| EXERCISE |
Beginning with the line that contains "rename select (validateScheduleID" in the material below, print each line exactly until the line that contains "apply insertSkipSpan_Ok in" has been printed, then stop.

| THE RECORDS |
Lemma insertSpan_Ok db r db' :
  insertSpan db r = Ok db' ->
  spanCheck r = true /\ skip_spans db !! (sp_scheduleID r, sp_to r) = None /\
  is_Some (schedules db !! sp_scheduleID r) /\
  db' = set_skip_spans (<[(sp_scheduleID r, sp_to r) := r]> (skip_spans db)) db.
Proof.
  unfold insertSpan. destruct (spanCheck r); cbn [negb]; [|done].
  destruct (valid (skip_spans db !! _)) eqn:Ev; [done|]. apply valid_false in Ev.
  destruct (valid (schedules db !! _)) eqn:Es; cbn [negb]; [|done]. apply valid_true in Es.
  intros H; inv_ok. done.
Qed.

Lemma updateOccurrence_Ok db tid w set' fires n db' :
  updateOccurrence db tid w set' fires = Ok (n, db') ->
  (n = 0 /\ db' = db) \/
  (n = 1 /\ exists old, occurrences db !! tid = Some old /\ w old = true /\
     occurrenceCheck (set' old) = true /\
     db' = set_occurrences (<[tid := set' old]> (occurrences db)) db).
Proof.
  unfold updateOccurrence. destruct (occurrences db !! tid) as [old|]; [|naive_solver].
  destruct (w old) eqn:Ew; cbn [negb]; [|naive_solver].
  destruct (fires _ _); [done|]. destruct (occurrenceCheck _) eqn:Ec; cbn [negb]; [|done].
  intros H; inv_ok. right. eauto 10.
Qed.

Lemma state_of_string_eq s st :
  ValidateState st = Ok tt -> state_of_string s = st <-> s = string_of_state st.
Proof.
  unfold state_of_string.
  destruct (eqs s "enabled") eqn:E1; [apply eqs_true in E1 as ->; destruct st; cbn; naive_solver|].
  destruct (eqs s "paused") eqn:E2; [apply eqs_true in E2 as ->; destruct st; cbn; naive_solver|].
  destruct (eqs s "deleted") eqn:E3; [apply eqs_true in E3 as ->; destruct st; cbn; naive_solver|].
  apply eqs_false in E1, E2, E3. destruct st; cbn; naive_solver.
Qed.
Section reads.
Context (DecodeStrict : string -> result Request) (guard : database -> result unit).

(** The row spells the definition, as [CreateSchedule] wrote it. *)
Record stored (d : ScheduleDefinition) (r : scheduleRow) : Prop := {
  st_valid : ValidateDefinition DecodeStrict d = Ok tt;
  st_id : sr_id r = dh_ScheduleID (df_Header d);
  st_created : sr_created r = nanos (dh_CreatedAt (df_Header d));
  st_cron : sr_cron r = dh_Cron (df_Header d);
  st_timezone : sr_timezone r = dh_Timezone (df_Header d);
  st_request : MarshalRequest DecodeStrict (dh_Request (df_Header d)) = Ok (sr_request r);
  st_brief : sr_brief r = df_Brief d;
  st_digests : DefinitionDigests DecodeStrict d = Ok (MkDigests (sr_briefSHA256 r) (sr_definitionSHA256 r))
}.

Definition sound (db : database) : Prop :=
  forall id r, schedules db !! id = Some r -> exists d, stored d r.

Lemma stored_columns d r r' :
  definition_columns r' = definition_columns r -> stored d r -> stored d r'.
Proof.
  unfold definition_columns. intros E [V H1 H2 H3 H4 H5 H6 H7].
  injection E as E1 E2 E3 E4 E5 E6 E7 E8.
  split; rewrite ?E1, ?E2, ?E3, ?E4, ?E5, ?E6, ?E7, ?E8; done.
Qed.

(** ** Where the schedule rows of a later database come from *)
Definition inherits (db db' : database) : Prop :=
  forall id r', schedules db' !! id = Some r' ->
    exists r, schedules db !! id = Some r /\ definition_columns r' = definition_columns r.
Lemma release_is_final_witness :
  ReleaseOccurrence demoGuard txOk demoRelease demoRearmed = (Ok tt, demoRearmed).
Proof.
  refine (release_is_final demoDecode demoGuard txOk demoRelease demoRelease demoArmed demoReleased
            demoRearmed _ _ _ eq_refl _ eq_refl);
    [exact wf_armed
    |vm_compute; reflexivity| |vm_compute; reflexivity].
  apply reaches_step, reaches_refl.
Defined.

Definition demoObservation (n : Z) : OccurrenceObservation :=
  MkOccurrenceObservation demoTask
    (MkObservation (at_minute n) AdmissionAdmitted LivenessRunning PublicationPending "" "").

Lemma observation_newest_wins_witness :
  let r := armedRow demoTask demoSchedule (2 * Minute) (2 * Minute) in
  RecordObservation demoGuard txOk (demoObservation 3) demoArmed =
    (Ok tt, set_occurrences (<[demoTask := observedRow (oo_Observation (demoObservation 3)) r]>
                               (occurrences demoArmed)) demoArmed).
Proof.
  exact (observation_newest_wins demoGuard (demoObservation 3) demoArmed
           (armedRow demoTask demoSchedule (2 * Minute) (2 * Minute)) wf_armed eq_refl
           ltac:(vm_compute; reflexivity) ltac:(vm_compute; reflexivity)).
Defined.

(** ** History and schedule state

    One page is a prefix of the timeline, following [Next] returns all of it, and skips and
    state changes account for what they pass over. *)

(** A reader that follows [Next] from a page, for at most [fuel] pages. *)
Fixpoint readPages (guard : database -> result unit) (fuel : nat) (page : HistoryPage) (db : database)
    : result (list HistoryEntry) :=
  match fuel with
  | O => Err (New "out of pages")
  | S fuel' =>
      r ← fst (History guard txOk page db);
      next ← NextPage r page;
      match next with
      | None => Ok (hpr_Entries r)
      | Some page' => rest ← readPages guard fuel' page' db; Ok (hpr_Entries r ++ rest)
      end
  end.

(** What is left of a skip: the span it recorded and the cursor it moved. *)
Definition skipped (db : database) (skip : Skip) (s : scheduleRow) : database :=
  let span := sk_Span skip in
  let row := MkSpanRow (sk_ScheduleID skip) (nanos (ss_From span)) (nanos (ss_To span))
               (string_of_reason (ss_Reason span)) in
  MkDatabase (<[sk_ScheduleID skip := setSchedule s None (Some (nanos (ss_To span)))]> (schedules db))
    (occurrences db) (<[(sk_ScheduleID skip, nanos (ss_To span)) := row]> (skip_spans db)).

Lemma readPages_timeline guard db fuel page :
  wf db -> guard db = Ok tt -> ValidateHistoryPage page = Ok tt ->
  is_Some (schedules db !! hp_ScheduleID page) -> (length (timeline db page) < fuel)%nat ->
  readPages guard fuel page db = Ok (timeline db page).
Proof.
  intros W G V Hs. revert page V Hs. induction fuel as [|fuel IH]; intros page V Hs Hf; [lia|].
  cbn [readPages]. rewrite (History_timeline guard db W page V G Hs). cbn [fst mbind result_bind].
  pose proof (page_limit page V).
  destruct (NextPage_spec db W page V) as [[Hl ->]|(Hl & t & -> & Hc & Ht)]; cbn [mbind result_bind hpr_Entries].
  - by rewrite take_ge.
  - rewrite IH.
    + rewrite Ht. cbn [mbind result_bind]. by rewrite take_drop.
    + unfold ValidateHistoryPage in *; cbn in *. inv_ok.
      rename select (validateScheduleID _ = _) into E1. rename select (validateLimit _ = _) into E2.
      rewrite E1, E2. cbn. by rewrite (proj2 (ValidateInstant_Ok _ _) Hc).
    + done.
    + rewrite Ht, length_drop. lia.
Qed.

Lemma RecordSkip_body db skip db' :
  wf db -> ValidateSkip skip = Ok tt ->
  ('(state, cursor) ← scheduleState db (sk_ScheduleID skip);
   fail_if (negb (bool_decide (state = StateEnabled))) (conflict "schedule state") ;;
   db1 ← insertSkipSpan db (sk_ScheduleID skip) cursor (sk_ExpectedCursor skip) (sk_Span skip);
   db' ← updateOne (updateSchedule db1 (sk_ScheduleID skip) (fun r => sr_cursor r =? cursor)
                      None (Some (UnixNano (ss_To (sk_Span skip)))));
   Ok (tt, db')) = Ok (tt, db') ->
  exists s, schedules db !! sk_ScheduleID skip = Some s /\ sr_state s = "enabled"%string /\
    sr_cursor s = nanos (sk_ExpectedCursor skip) /\ db' = skipped db skip s.
Proof.
  intros W V H. inv_ok. destruct x as [state cursor]. inv_ok. bool_prop. subst state.
  apply ValidateSkip_Ok in V as (_ & _ & Vs & Hc & _).
  pose proof (ValidateSkipSpan_Ok _ Vs) as (_ & Ht & _).
  rename select (scheduleState _ _ = _) into Hst. apply scheduleState_Ok in Hst as (s & Hs & <- & _ & He).
  rename select (insertSkipSpan _ _ _ _ _ = _) into Hi.
  apply insertSkipSpan_Ok in Hi as [Ec Hi]; [|done..].
  apply insertSpan_Ok in Hi as (_ & _ & _ & ->).
  rename select (updateOne _ = _) into Hu. apply updateOne_Ok, updateSchedule_Ok in Hu as (s' & Hs' & _ & _ & _ & _ & ->).
  cbn in Hs'. rewrite Hs in Hs'. injection Hs' as <-. rewrite (canonical_UnixNano _ Ht).
  exists s. done.
Qed.
(** A worker leaves [workers] with its result. *)
Inductive delivers (k : worker) (result : taskResult) : loop -> loop -> Prop :=
| delivers_intro l ws1 ws2 :
    lp_workers l = ws1 ++ k :: ws2 ->
    tk_occurrence result = wk_occurrence k -> tk_dispatch result = wk_dispatch k ->
    delivers k result l (set_workers (ws1 ++ ws2) (lp_started l) l).

Definition next_phase (r : result unit) (p : phase) : phase :=
  match r with Ok _ => p | Err e => Stopped (Some e) end.

(** [run]: drain, scan, wait, until the context ends or a step fails.  [interferes]
    is what other processes may do to the world between two steps. *)
Inductive step (interferes : W -> W -> Prop) : machine -> machine -> Prop :=
| step_top l w e w' :
    w_CtxErr w = (e, w') ->
    step interferes (MkMachine l w Top)
      (MkMachine l w' (match e with None => Draining | Some _ => Stopped None end))
| step_drain k result l l0 w r l' w' :
    delivers k result l l0 -> finish result l0 w = Some (r, l', w') ->
    step interferes (MkMachine l w Draining) (MkMachine l' w' (next_phase r Draining))
| step_scan fuel l w r l' w' :
    scan fuel l w = Some (r, l', w') ->
    step interferes (MkMachine l w Draining) (MkMachine l' w' (next_phase r Waiting))
| step_wake waited l w r l' w' :
    waitEnded waited l w = Some (r, l', w') ->
    step interferes (MkMachine l w Waiting) (MkMachine l' w' (next_phase r Top))
| step_result waited k result l l0 w r l' w' :
    delivers k result l l0 -> waitResult waited result l0 w = Some (r, l', w') ->
    step interferes (MkMachine l w Waiting) (MkMachine l' w' (next_phase r Top))
| step_other l w w' p :
    interferes w w' -> step interferes (MkMachine l w p) (MkMachine l w' p).

(** [Run] from a startup instant it accepted. *)
Inductive runs (interferes : W -> W -> Prop) (startup : time) (w0 : W) : machine -> Prop :=
| runs_start : ValidateInstant "scheduler startup" startup = Ok tt ->
    runs interferes startup w0
      (MkMachine (add_event (MkEvent "" "" "runtime" "ready") (newLoop startup)) w0 Top)
| runs_step m m' : runs interferes startup w0 m -> step interferes m m' -> runs interferes startup w0 m'.

(** What [Run] returns for the error of [run], the context and the settled faults. *)
Definition runResult (err ctx settled : option error) : option error :=
  let runErr := match ctx with
                | Some _ => if cancellationOnly err then None else err
                | None => err
                end in
  errors_Join [runErr; settled].
End runtime.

| REPLY TO THE TASK |
      rename select (validateScheduleID _ = _) into E1. rename select (validateLimit _ = _) into E2.
      rewrite E1, E2. cbn. by rewrite (proj2 (ValidateInstant_Ok _ _) Hc).
    + done.
    + rewrite Ht, length_drop. lia.
Qed.

Lemma RecordSkip_body db skip db' :
  wf db -> ValidateSkip skip = Ok tt ->
  ('(state, cursor) ← scheduleState db (sk_ScheduleID skip);
   fail_if (negb (bool_decide (state = StateEnabled))) (conflict "schedule state") ;;
   db1 ← insertSkipSpan db (sk_ScheduleID skip) cursor (sk_ExpectedCursor skip) (sk_Span skip);
   db' ← updateOne (updateSchedule db1 (sk_ScheduleID skip) (fun r => sr_cursor r =? cursor)
                      None (Some (UnixNano (ss_To (sk_Span skip)))));
   Ok (tt, db')) = Ok (tt, db') ->
  exists s, schedules db !! sk_ScheduleID skip = Some s /\ sr_state s = "enabled"%string /\
    sr_cursor s = nanos (sk_ExpectedCursor skip) /\ db' = skipped db skip s.
Proof.
  intros W V H. inv_ok. destruct x as [state cursor]. inv_ok. bool_prop. subst state.
  apply ValidateSkip_Ok in V as (_ & _ & Vs & Hc & _).
  pose proof (ValidateSkipSpan_Ok _ Vs) as (_ & Ht & _).
  rename select (scheduleState _ _ = _) into Hst. apply scheduleState_Ok in Hst as (s & Hs & <- & _ & He).
  rename select (insertSkipSpan _ _ _ _ _ = _) into Hi.
  apply insertSkipSpan_Ok in Hi as [Ec Hi]; [|done..].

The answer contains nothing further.